First, a little background. To me, Microsoft Office reached its zenith with Office 95 and has generally been on a long downhill slide ever since. The only exception I see is Excel, where generally the newer features in Excel actually make it easier to use than before without it being bloat. So I prefer to use, whenever possible, Office 95 Pro. However, my school insists on using XP and, of course, 95 isn’t compatible with XP, so I bit the bullet and went to 97 Pro. 97 Pro isn’t as good as 95 Pro, but at least it’s almost exactly the same except for my having to disable that stupid paperclip. However, I held out for a long time beforehand, even to the point where I was running Office XP, Office 95, and StarOffice 6 (or something like that) simultaneously (Office XP because of the lack of compatibility with 95 for Word and, as I said before, I like Excel XP, 95 because I prefer to use it for writing, and StarOffice because my version of XP didn’t come with PowerPoint and 95 PowerPoint isn’t compatible, so I had to go to StarOffice, which is.) I even use Exchange 95, which has its own set of problems in being so old it can’t handle HTML, at least for images, which I don’t mind. So, when I upgraded to WinXP Pro, I did it right and installed Exchange 95, everything in Office 97 except Excel, and Excel XP.
Now, normally, this setup works great. I can open anything the school sends to me, I get the interface (or close enough) that I want for writing, and I like the email I have. So, I’m sitting here today, writing my assignment for P Chem II in Word 97, and everything is going along fine. I’ve got a lot of equations in as objects, but I’d much rather use Equation Editor than write everything by hand and have to start over if I mess up an equation somewhere. I go to save my final version (I’d succesfully saved earlier) and what do I get? A drive full error message.

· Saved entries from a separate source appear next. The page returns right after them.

#[export] Instance LedgerEvent_codec_laws : CodecLaws LedgerEvent.
Proof.
  by apply (reader_codec_laws _ (event_reader 64)); [|apply reads_event|apply consumes_event].
Qed.
#[export] Instance KeyIssuanceData_codec_laws : CodecLaws KeyIssuanceData.
Proof.
  by apply (reader_codec_laws _ key_issuance_reader);
    [|apply reads_key_issuance|apply consumes_key_issuance].
Qed.
#[export] Instance NetworkMembershipData_codec_laws : CodecLaws NetworkMembershipData.
Proof.
  by apply (reader_codec_laws _ (membership_reader 64));
    [|apply reads_membership|apply consumes_membership].
Qed.
#[export] Instance ThingReplicationData_codec_laws : CodecLaws ThingReplicationData.
Proof.
  by apply (reader_codec_laws _ replication_reader);
    [|apply reads_replication|apply consumes_replication].
Qed.
#[export] Instance ReputationUpdateData_codec_laws : CodecLaws ReputationUpdateData.
Proof.
  by apply (reader_codec_laws _ (reputation_reader 64));
    [|apply reads_reputation|apply consumes_reputation].
Qed.

(** ** Memory safety *)

(** The next unchecked field of a parser with enough bytes left. *)
Ltac safe_raw_field :=
  eapply safe_bind; [apply fixed_raw_array || apply fixed_raw_uint|cbn; lia|intros ? ?].

Ltac safe_raw_fields :=
  repeat safe_raw_field; try (apply safe_ret; [cbn; lia|exact I]).

Lemma safe_raw_then {B} W m n (f : bytes → reader B) P :
  0 <= m <= n → (∀ x, safe_at W (n - m) (f x) P) → safe_at W n (rd_raw m ≫= f) P.
Proof. intros Hm Hf. eapply safe_bind; [apply fixed_raw; lia|lia|intros x _; apply Hf]. Qed.

Lemma safe_event : safe_at 64 181 (event_fields 64) (λ _, True).
Proof.
  unfold event_fields. safe_raw_fields. unfold in_u in *. cbn in *.
  apply safe_room; [lia|unfold in_u; lia|]. apply safe_raw_then; [lia|]. intros.
  rewrite Z.add_simpl_l. safe_raw_fields.
Qed.

Lemma safe_key_issuance : safe_at 64 38 key_issuance_fields (λ _, True).
Proof. unfold key_issuance_fields. safe_raw_fields. Qed.

Lemma safe_membership : safe_at 64 66 (membership_fields 64) (λ _, True).
Proof.
  unfold membership_fields. safe_raw_fields. unfold in_u in *. cbn in *.
  apply safe_room; [lia|unfold in_u; lia|]. apply safe_raw_then; [lia|]. intros.
  safe_raw_fields.
Qed.

Lemma safe_replication : safe_at 64 104 replication_fields (λ _, True).
Proof. unfold replication_fields. safe_raw_fields. Qed.

Lemma safe_reputation : safe_at 64 70 (reputation_fields 64) (λ _, True).
Proof.
  unfold reputation_fields. safe_raw_fields. unfold in_u in *. cbn in *.
  apply safe_room; [lia|unfold in_u; lia|]. apply safe_raw_then; [lia|]. intros.
  rewrite Z.add_simpl_l. safe_raw_fields.
Qed.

Now, I know damn well that that drive still has 60 gigs of space on it (its a 120). I figure, well, let’s make sure I at least have a copy saved somewhere else and I can do something about saving it to my hard drive later, so I go to my space on the server to save. Guess what I get? That’s right, another drive full error message. Now I’m getting pissed. I figure, okay, let’s go as low-tech as possible and I pop in an empty, formatted floppy disk. Now, I almost never use floppies anymore; the only reason I even have them is for boot disks and old computers hooked up to instruments in lab that only have floppy drives and aren’t connected to the school network. But, hey, I’ve got it, let’s try it. What do I get? That’s right, another drive full error. So I figure, well, crap.

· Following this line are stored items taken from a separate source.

Lemma wf_append e l :
  wf_ledger l → event_lookup l !! event_id e = None → previous_hash e = tip (events l) →
  wf_ledger (append_event e l) ∧ tip_ok (append_event e l).
Proof.
  intros W Hn Hp. split; [|by unfold tip_ok; cbn; rewrite tip_app].
  apply lookup_known in Hn; [|done]. split; cbn.
  - apply linked_app. split; [apply W|]. cbn. split; [|done]. exact Hp.
  - rewrite fmap_app. apply list.NoDup_app. split_and!; [apply W| |apply NoDup_singleton].
    intros id Hin ->%list_elem_of_singleton. done.
  - intros id i. destruct (decide (i = length (events l))) as [->|Hi].
    + rewrite list_lookup_middle by done. cbn. split.
      * intros [[-> _]|[_ Hl]]%lookup_insert_Some; [done|].
        apply (wf_lookup _ W) in Hl. by rewrite lookup_ge_None_2 in Hl.
      * intros [= <-]. by rewrite lookup_insert_eq.
    + assert (Hsame : (events l ++ [e]) !! i = events l !! i).
      { destruct (decide (i < length (events l))%nat).
        - by rewrite lookup_app_l.
        - rewrite !lookup_ge_None_2; [done|lia|rewrite length_app; cbn; lia]. }
      rewrite Hsame, <- (wf_lookup _ W). rewrite lookup_insert_Some. split.
      * intros [[_ ?]|[_ ?]]; [by subst|done].
      * intros Hl. right. split; [|done]. intros <-. apply Hn.
        apply (wf_lookup _ W) in Hl. rewrite <- list_lookup_fmap in Hl.
        by apply list_elem_of_lookup_2 in Hl.
  - by rewrite rebuild_app, (wf_index _ W).
Qed.

Lemma wf_add_event e rd l :
  wf_ledger l → wf_ledger (add_event e rd l).2 ∧ (tip_ok l → tip_ok (add_event e rd l).2).
Proof.
  intros W. rewrite add_event_eq. destruct (verify_event e rd l) eqn:E; [|done].
  apply verify_event_spec in E as (Hn & Hp & _). by destruct (wf_append e l W Hn Hp).
Qed.

(** Fields [wf_ledger] does not read. *)
Lemma wf_same l l' :
  events l' = events l → event_lookup l' = event_lookup l → index l' = index l →
  wf_ledger l → wf_ledger l'.
Proof. intros He Hl Hi [W1 W2 W3 W4]. split; by rewrite ?He, ?Hl, ?Hi. Qed.

Lemma wf_record type payload rd l :
  wf_ledger l →
  wf_ledger (record_event type payload rd l).2 ∧
  (tip_ok l → tip_ok (record_event type payload rd l).2).
Proof.
  intros W. unfold record_event. destruct (create_event _ _ _ _) as [e l'] eqn:E.
  injection E as _ <-.
  match goal with |- wf_ledger (add_event e rd ?x).2 ∧ _ =>
    destruct (wf_add_event e rd x) as [W' T']; [by apply (wf_same l)|] end.
  split; [exact W'|exact T'].
Qed.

So, what to do? Well, if nothing else, at least get the hard copy so that I haven’t completely lost two hours worth of work. What do I get when I go to print? That’s right, a cannot print error. Printer is offline. That sort of crap. The printer has power, the connection is good, other programs can’t print, but Word is a no-go. Well, all is still not lost. I have mapped one of the chemistry department’s printers from my computer. I use it sometimes from my dorm room when I’m doing research or something similar and then I just go and pick it up. That, at least, works. So, I’ve got my hard copy. The question is still, how the hell am I going to save it so that I don’t have to retype it or hope that a scanner can do accurate optical character recognition? What to do, what to do? Open WordPad and copy and paste, of course. Luckily, it works. The embedded equations copy over okay, even if the formatting of the paper is somewhat destroyed. And it’ll even save just fine as an RTF.
So, I guess it wasn’t a complete disaster. Still, though, I’m pissed. What the fuck is wrong with Word to only give me these sorts of problems when I’m using Equation Editor? (It did it once last time last semester, when I was doing a lab report.) I’m warning you, program. Don’t make me get in there and rearrange your code with a magnet. Or, even worse, install Word XP.